I looked up to see a sign marked “Molly Supple Hill Road” and took the turn. This was virgin territory for me — a rare occurrence after 30 years of hacking in northern Vermont — and the road name tickled me. I asked my customer about it: Was there something particularly supple about Molly?
“Oh, no — I see what you’re getting at there,” he replied, chuckling. “Nope, Molly Supple lived right up here a ways. I guess she killed her husband, and they named the road for her.”
My eyes widened. I honestly had no idea if the guy was putting me on. A Vermonter like Francis wields a humor as dry as vermouth, so it was hard to determine.
“I don’t know,” he added, after a pause of precisely the perfect length. “It could be he had it comin’.”
We turned into Francis’ driveway.
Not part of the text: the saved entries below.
(** ** A call run to completion is one schedule of the tasks *)

Lemma step_resume_last t o w ts rs :
  step (Resume (length ts) o) (mkSystem w (ts ++ [t]) rs)
  = Some (resume t o w ts rs).
Proof.
  cbn [step tasks world replies].
  rewrite list_lookup_middle by done.
  replace (delete (length ts) (ts ++ [t])) with ts; [done |].
  by rewrite delete_middle, app_nil_r.
Qed.

Lemma run_app l1 l2 s :
  run (l1 ++ l2) s = match run l1 s with Some s' => run l2 s' | None => None end.
Proof.
  revert s. induction l1 as [| a l1 IH]; intros s; cbn; [done |].
  destruct (step a s); [apply IH | done].
Qed.

Lemma step_call_get request className unit o w ts rs :
  step (CallGetCachedQuestion request className unit o) (mkSystem w ts rs)
  = Some (if connectOk o
          then mkSystem w (ts ++ [AwaitFind request className unit]) rs
          else settle (Foreground request) (inl (DatabaseError "connection failed"))
                      w ts rs).
Proof. cbn. by destruct (connectOk o). Qed.

Lemma step_run_immediate className unit rest w ts rs :
  immediates w = (className, unit) :: rest ->
  step RunImmediate (mkSystem w ts rs)
  = Some (mkSystem (setImmediates rest w)
                   (ts ++ [AwaitProvider Background className unit]) rs).
Proof. intros H. cbn. by rewrite H. Qed.

#[local] Arguments step : simpl never.

Lemma generateAndStoreQuestion_schedule owner o className unit w ts rs :
  connectOk o = true ->
  exists actions,
    run actions (mkSystem w (ts ++ [AwaitProvider owner className unit]) rs)
    = Some (settle owner (generateAndStoreQuestion o className unit w).1
                   (generateAndStoreQuestion o className unit w).2 ts rs).
Proof.
  intros Hc.
  unfold generateAndStoreQuestion, bind, ensureDbConnection, generateAPQuestion.
  rewrite Hc. cbn [ret fst snd].
  destruct (JS.falsy className) eqn:En.
  { exists [Resume (length ts) o]. cbn [run]. rewrite step_resume_last.
    cbn [resume]. by rewrite En. }
  destruct (provider o) as [q | message] eqn:Ep.
  2:{ exists [Resume (length ts) o]. cbn [run]. rewrite step_resume_last.
      cbn [resume]. by rewrite En, Ep. }
  destruct (upsertOk o) eqn:Eup.
  2:{ exists [Resume (length ts) o; Resume (length ts) o; Resume (length ts) o].
      cbn [run]. rewrite step_resume_last. cbn [resume]. rewrite En, Ep.
      rewrite step_resume_last. cbn [resume].
      destruct (putOk o) eqn:Eput; cbn;
        rewrite step_resume_last; cbn [resume]; by rewrite Eup. }
  destruct (updateFirst className unit q (questions w)) as [[d docs] |] eqn:Eu.
  - exists [Resume (length ts) o; Resume (length ts) o; Resume (length ts) o].
    cbn [run]. rewrite step_resume_last. cbn [resume]. rewrite En, Ep.
    rewrite step_resume_last. cbn [resume].
    destruct (putOk o) eqn:Eput; cbn;
      rewrite step_resume_last; cbn [resume]; rewrite Eup;
      unfold upsertUpdate, bind; cbn; by rewrite Eu.
  - exists [Resume (length ts) o; Resume (length ts) o; Resume (length ts) o;
            Resume (length ts) o].
    cbn [run]. rewrite step_resume_last. cbn [resume]. rewrite En, Ep.
    rewrite step_resume_last. cbn [resume].
    destruct (putOk o) eqn:Eput; cbn;
      rewrite step_resume_last; cbn [resume]; rewrite Eup;
      unfold upsertUpdate, bind; cbn; rewrite Eu;
      rewrite step_resume_last; cbn [resume]; by rewrite Eup.
Qed.

Lemma getCachedQuestion_schedule request o className unit s :
  exists actions,
    run actions s
    = Some (mkSystem (getCachedQuestion o className unit (world s)).2 (tasks s)
              (replies s ++ [(request, (getCachedQuestion o className unit (world s)).1)])).
Proof.
  destruct s as [w ts rs]. cbn [world tasks replies].
  destruct (connectOk o) eqn:Ec.
  2:{ exists [CallGetCachedQuestion request className unit o].
      cbn [run]. rewrite step_call_get, Ec.
      unfold getCachedQuestion, bind, ensureDbConnection. by rewrite Ec. }
  destruct (findOk o) eqn:Ef.
  2:{ exists [CallGetCachedQuestion request className unit o; Resume (length ts) o].
      cbn [run]. rewrite step_call_get, Ec, step_resume_last.
      unfold getCachedQuestion, bind, ensureDbConnection, findOne.
      cbn. by rewrite Ec, Ef. }
  destruct (List.find (matches className unit) (questions w)) as [doc |] eqn:Efind.
  - exists [CallGetCachedQuestion request className unit o; Resume (length ts) o].
    cbn [run]. rewrite step_call_get, Ec, step_resume_last.
    rewrite (getCachedQuestion_hit o className unit doc w Ec Ef Efind).
    cbn [resume]. unfold findOne. rewrite Ef. cbn. by rewrite Efind.
  - destruct (generateAndStoreQuestion_schedule (Foreground request) o className unit
                w ts rs Ec) as [actions Hrun].
    exists ([CallGetCachedQuestion request className unit o; Resume (length ts) o]
            ++ actions).
    rewrite run_app. cbn [run]. rewrite step_call_get, Ec, step_resume_last.
    cbn [resume]. unfold findOne. rewrite Ef. cbn.
    rewrite Efind, Hrun.
    by rewrite (getCachedQuestion_miss o className unit w Ec Ef Efind).
Qed.

Lemma runImmediate_schedule o s :
  connectOk o = true ->
  exists actions,
    run actions s = Some (mkSystem (runImmediate o (world s)).2 (tasks s) (replies s)).
Proof.
  intros Hc. destruct s as [w ts rs]. cbn [world tasks replies]. unfold runImmediate.
  destruct (immediates w) as [| [className unit] rest] eqn:Ei.
  { by exists []. }
  destruct (generateAndStoreQuestion_schedule Background o className unit
              (setImmediates rest w) ts rs Hc) as [actions Hrun].
  exists (RunImmediate :: actions). cbn [run].
  rewrite (step_run_immediate className unit rest w ts rs Ei), Hrun.
  unfold refreshQuestionBackground, tryCatch, bind.
  by destruct (generateAndStoreQuestion o className unit (setImmediates rest w))
    as [[e | sv] w'].
Qed.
Set on a slight rise off to the right was a one-story cabin. The wood was rough hewn, but the entire structure was gracefully fashioned. I asked, “Do you own this place, Francis?”
“Ayup, I built it myself about — well, 40 years back.”
“If you don’t mind my asking, how old are you, anyway?”
“I’m 91 years old.”
Taking in that piece of information, I glanced to the left to see a long woodshed lined on one side with what looked like at least 20 cords of perfectly cut and stacked firewood. I asked, “You got somebody comes up here to cut the firewood for you?”
“Nope,” he replied, as that light in his eye seemed to brighten up like the North Star on a clear November night. “I split it all this past summer. It’s what I do for recreation.”
And that’s just the thing about our Vermont Royalty, I thought to myself as I said goodbye to Tangletown, circling back to the highway. They really know how to recreate.